• EXERCISE: Look for the line that has "bl_process : SelectedProcess;" in the material below; please repeat it and every line after it, exactly, up to and including the line that has "(** The candidates", and nothing else.
--- SOURCE DATA Enclosed Below ---
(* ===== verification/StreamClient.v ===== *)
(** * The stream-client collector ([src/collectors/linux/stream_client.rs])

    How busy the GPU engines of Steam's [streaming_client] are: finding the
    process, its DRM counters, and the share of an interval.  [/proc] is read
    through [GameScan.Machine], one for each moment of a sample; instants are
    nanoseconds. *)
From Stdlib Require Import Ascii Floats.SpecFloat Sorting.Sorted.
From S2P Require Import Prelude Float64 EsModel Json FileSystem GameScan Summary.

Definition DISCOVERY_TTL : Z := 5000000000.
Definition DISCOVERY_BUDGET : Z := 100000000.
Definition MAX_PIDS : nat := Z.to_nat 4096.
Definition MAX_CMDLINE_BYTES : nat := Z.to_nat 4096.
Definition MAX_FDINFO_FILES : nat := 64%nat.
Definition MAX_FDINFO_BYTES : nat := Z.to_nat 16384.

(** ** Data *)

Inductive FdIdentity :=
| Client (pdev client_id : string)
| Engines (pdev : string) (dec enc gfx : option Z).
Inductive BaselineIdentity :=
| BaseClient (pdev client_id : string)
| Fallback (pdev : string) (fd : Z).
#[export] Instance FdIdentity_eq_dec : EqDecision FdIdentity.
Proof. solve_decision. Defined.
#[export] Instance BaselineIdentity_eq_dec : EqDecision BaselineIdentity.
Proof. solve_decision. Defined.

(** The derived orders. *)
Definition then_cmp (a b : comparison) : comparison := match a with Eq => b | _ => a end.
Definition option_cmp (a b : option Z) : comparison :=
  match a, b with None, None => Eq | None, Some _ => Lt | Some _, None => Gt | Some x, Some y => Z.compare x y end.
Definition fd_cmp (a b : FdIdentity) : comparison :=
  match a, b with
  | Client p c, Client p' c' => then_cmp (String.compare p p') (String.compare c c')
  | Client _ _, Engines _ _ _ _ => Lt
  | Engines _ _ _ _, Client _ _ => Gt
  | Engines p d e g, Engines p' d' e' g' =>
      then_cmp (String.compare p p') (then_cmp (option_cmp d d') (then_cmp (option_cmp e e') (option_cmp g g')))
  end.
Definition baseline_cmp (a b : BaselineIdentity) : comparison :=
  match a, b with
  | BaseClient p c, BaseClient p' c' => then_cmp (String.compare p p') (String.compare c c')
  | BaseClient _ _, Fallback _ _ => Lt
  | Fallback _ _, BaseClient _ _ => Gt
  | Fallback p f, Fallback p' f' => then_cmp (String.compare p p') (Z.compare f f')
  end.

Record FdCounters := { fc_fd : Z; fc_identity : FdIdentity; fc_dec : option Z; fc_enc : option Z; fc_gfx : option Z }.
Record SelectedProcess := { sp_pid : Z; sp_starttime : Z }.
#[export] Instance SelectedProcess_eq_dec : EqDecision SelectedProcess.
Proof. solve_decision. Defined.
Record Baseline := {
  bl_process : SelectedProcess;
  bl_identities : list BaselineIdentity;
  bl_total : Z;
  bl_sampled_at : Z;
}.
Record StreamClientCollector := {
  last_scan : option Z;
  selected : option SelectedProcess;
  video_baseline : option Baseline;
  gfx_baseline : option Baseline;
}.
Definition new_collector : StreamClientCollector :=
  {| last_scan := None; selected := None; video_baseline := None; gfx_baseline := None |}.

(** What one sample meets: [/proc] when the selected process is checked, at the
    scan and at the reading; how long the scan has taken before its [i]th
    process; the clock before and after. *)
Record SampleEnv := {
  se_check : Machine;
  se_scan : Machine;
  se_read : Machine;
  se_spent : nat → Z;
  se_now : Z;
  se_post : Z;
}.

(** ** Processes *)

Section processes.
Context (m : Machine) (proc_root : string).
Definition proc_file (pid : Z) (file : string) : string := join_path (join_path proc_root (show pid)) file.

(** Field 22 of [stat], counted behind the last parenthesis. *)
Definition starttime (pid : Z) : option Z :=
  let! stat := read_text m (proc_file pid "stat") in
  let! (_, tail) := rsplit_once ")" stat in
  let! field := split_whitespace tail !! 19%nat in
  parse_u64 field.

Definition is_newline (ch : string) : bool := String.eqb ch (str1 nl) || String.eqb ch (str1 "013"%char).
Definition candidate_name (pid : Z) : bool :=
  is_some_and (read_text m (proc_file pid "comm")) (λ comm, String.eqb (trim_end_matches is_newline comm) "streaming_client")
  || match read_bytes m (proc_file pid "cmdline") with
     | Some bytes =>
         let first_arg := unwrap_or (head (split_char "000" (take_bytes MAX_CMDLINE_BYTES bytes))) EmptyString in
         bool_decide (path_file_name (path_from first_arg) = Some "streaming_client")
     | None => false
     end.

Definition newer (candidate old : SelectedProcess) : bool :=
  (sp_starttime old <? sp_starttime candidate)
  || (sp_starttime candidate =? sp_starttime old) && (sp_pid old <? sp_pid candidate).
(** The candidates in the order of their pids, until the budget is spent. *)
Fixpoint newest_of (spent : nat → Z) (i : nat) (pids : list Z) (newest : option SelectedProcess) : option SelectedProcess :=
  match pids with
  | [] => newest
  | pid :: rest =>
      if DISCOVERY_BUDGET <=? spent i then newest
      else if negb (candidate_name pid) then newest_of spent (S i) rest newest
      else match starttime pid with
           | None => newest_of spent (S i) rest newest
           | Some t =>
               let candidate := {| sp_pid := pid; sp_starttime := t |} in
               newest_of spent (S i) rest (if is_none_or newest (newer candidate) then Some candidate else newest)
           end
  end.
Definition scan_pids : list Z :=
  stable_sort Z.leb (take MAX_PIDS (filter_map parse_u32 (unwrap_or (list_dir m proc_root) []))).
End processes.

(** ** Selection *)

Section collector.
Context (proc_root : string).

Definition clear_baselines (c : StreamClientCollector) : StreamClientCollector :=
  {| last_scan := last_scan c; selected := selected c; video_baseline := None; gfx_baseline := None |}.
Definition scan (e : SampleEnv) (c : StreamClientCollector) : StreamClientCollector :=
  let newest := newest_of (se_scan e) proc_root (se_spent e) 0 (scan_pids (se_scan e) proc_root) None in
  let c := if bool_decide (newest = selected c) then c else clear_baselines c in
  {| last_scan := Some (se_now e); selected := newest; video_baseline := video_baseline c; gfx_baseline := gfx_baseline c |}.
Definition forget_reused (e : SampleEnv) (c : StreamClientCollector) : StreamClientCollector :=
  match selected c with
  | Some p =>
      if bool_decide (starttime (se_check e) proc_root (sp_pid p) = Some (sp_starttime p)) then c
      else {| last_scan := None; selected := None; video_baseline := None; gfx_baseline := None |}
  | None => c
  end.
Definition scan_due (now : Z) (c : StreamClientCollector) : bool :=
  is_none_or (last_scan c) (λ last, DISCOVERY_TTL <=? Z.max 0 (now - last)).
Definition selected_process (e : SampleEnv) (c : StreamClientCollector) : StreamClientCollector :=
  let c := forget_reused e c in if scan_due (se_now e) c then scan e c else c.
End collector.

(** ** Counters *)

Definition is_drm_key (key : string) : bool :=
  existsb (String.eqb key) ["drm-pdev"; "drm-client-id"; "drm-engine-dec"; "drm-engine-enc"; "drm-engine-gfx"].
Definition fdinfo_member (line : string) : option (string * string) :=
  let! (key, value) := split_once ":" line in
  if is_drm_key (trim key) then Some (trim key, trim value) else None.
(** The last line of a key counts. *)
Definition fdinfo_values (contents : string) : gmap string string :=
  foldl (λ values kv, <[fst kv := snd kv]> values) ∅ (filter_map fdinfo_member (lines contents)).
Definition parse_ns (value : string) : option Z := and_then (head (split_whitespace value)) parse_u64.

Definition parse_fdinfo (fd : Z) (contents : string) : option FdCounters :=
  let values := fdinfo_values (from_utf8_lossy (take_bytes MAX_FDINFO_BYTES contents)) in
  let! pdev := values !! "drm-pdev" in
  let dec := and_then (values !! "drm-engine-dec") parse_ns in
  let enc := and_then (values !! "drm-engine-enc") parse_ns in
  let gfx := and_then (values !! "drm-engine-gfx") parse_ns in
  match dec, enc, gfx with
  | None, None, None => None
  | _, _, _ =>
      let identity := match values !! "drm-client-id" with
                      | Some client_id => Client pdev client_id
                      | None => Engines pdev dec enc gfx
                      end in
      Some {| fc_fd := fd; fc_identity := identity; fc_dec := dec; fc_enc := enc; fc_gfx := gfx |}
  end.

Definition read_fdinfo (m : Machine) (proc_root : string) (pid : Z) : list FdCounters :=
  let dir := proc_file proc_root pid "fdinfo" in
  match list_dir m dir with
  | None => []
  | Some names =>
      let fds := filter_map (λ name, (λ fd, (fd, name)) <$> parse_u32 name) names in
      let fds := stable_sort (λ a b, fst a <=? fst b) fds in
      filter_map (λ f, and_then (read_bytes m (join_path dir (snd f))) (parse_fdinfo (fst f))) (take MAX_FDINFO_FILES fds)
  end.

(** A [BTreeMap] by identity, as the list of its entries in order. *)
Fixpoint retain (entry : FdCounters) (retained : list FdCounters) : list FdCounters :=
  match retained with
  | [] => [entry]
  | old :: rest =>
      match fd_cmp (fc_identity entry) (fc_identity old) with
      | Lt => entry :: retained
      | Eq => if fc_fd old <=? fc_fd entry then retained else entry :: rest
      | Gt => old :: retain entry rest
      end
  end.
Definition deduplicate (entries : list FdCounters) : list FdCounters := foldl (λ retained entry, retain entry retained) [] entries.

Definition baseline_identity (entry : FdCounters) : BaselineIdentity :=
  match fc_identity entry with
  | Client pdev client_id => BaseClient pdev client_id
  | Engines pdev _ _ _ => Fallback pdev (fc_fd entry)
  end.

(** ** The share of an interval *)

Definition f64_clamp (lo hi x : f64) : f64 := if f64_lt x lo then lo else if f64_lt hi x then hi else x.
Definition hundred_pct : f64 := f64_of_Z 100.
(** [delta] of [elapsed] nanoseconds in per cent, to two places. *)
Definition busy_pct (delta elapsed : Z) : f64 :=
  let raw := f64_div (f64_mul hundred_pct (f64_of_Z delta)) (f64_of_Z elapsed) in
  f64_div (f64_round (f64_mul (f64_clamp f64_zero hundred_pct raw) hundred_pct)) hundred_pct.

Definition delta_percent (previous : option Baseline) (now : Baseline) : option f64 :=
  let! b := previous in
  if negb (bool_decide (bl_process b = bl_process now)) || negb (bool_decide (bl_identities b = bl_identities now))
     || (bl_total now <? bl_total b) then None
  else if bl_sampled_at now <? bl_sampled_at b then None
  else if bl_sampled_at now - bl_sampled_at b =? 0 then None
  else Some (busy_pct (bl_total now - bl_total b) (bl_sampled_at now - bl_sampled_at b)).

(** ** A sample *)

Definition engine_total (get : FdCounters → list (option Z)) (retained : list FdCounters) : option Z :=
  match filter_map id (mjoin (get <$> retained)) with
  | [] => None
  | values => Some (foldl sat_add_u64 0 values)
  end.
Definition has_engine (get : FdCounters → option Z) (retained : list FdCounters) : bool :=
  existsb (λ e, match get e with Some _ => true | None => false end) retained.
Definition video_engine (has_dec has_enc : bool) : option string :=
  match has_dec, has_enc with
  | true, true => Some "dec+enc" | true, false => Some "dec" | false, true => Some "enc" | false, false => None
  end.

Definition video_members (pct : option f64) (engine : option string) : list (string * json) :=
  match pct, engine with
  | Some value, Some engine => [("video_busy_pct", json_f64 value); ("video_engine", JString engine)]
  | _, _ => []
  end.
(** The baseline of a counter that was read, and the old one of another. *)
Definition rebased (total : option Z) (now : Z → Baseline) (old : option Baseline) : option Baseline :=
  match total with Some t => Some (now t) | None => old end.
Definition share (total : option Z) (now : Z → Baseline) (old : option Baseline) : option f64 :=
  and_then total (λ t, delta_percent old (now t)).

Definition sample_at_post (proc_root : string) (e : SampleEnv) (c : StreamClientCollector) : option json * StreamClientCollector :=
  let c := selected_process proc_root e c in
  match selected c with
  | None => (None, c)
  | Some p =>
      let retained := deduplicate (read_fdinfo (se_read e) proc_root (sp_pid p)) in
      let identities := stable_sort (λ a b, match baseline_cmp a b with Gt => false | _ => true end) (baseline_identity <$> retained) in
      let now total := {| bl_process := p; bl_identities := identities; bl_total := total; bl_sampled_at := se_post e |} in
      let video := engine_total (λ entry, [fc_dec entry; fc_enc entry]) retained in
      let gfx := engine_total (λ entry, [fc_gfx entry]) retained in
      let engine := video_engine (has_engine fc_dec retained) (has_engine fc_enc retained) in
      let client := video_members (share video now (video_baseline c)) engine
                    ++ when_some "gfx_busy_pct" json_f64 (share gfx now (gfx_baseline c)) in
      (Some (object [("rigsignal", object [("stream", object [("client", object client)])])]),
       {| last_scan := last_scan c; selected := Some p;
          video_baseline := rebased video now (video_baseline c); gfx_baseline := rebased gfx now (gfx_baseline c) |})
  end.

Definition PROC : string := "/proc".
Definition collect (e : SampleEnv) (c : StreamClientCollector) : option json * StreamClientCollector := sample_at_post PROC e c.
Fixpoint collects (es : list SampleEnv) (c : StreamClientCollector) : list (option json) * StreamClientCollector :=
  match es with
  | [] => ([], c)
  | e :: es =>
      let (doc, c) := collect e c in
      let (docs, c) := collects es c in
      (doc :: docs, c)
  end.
--- End of Enclosed SOURCE DATA ---
• THE ANSWER:
  bl_process : SelectedProcess;
  bl_identities : list BaselineIdentity;
  bl_total : Z;
  bl_sampled_at : Z;
}.
Record StreamClientCollector := {
  last_scan : option Z;
  selected : option SelectedProcess;
  video_baseline : option Baseline;
  gfx_baseline : option Baseline;
}.
Definition new_collector : StreamClientCollector :=
  {| last_scan := None; selected := None; video_baseline := None; gfx_baseline := None |}.

(** What one sample meets: [/proc] when the selected process is checked, at the
    scan and at the reading; how long the scan has taken before its [i]th
    process; the clock before and after. *)
Record SampleEnv := {
  se_check : Machine;
  se_scan : Machine;
  se_read : Machine;
  se_spent : nat → Z;
  se_now : Z;
  se_post : Z;
}.

(** ** Processes *)

Section processes.
Context (m : Machine) (proc_root : string).
Definition proc_file (pid : Z) (file : string) : string := join_path (join_path proc_root (show pid)) file.

(** Field 22 of [stat], counted behind the last parenthesis. *)
Definition starttime (pid : Z) : option Z :=
  let! stat := read_text m (proc_file pid "stat") in
  let! (_, tail) := rsplit_once ")" stat in
  let! field := split_whitespace tail !! 19%nat in
  parse_u64 field.

Definition is_newline (ch : string) : bool := String.eqb ch (str1 nl) || String.eqb ch (str1 "013"%char).
Definition candidate_name (pid : Z) : bool :=
  is_some_and (read_text m (proc_file pid "comm")) (λ comm, String.eqb (trim_end_matches is_newline comm) "streaming_client")
  || match read_bytes m (proc_file pid "cmdline") with
     | Some bytes =>
         let first_arg := unwrap_or (head (split_char "000" (take_bytes MAX_CMDLINE_BYTES bytes))) EmptyString in
         bool_decide (path_file_name (path_from first_arg) = Some "streaming_client")
     | None => false
     end.

Definition newer (candidate old : SelectedProcess) : bool :=
  (sp_starttime old <? sp_starttime candidate)
  || (sp_starttime candidate =? sp_starttime old) && (sp_pid old <? sp_pid candidate).
(** The candidates in the order of their pids, until the budget is spent. *)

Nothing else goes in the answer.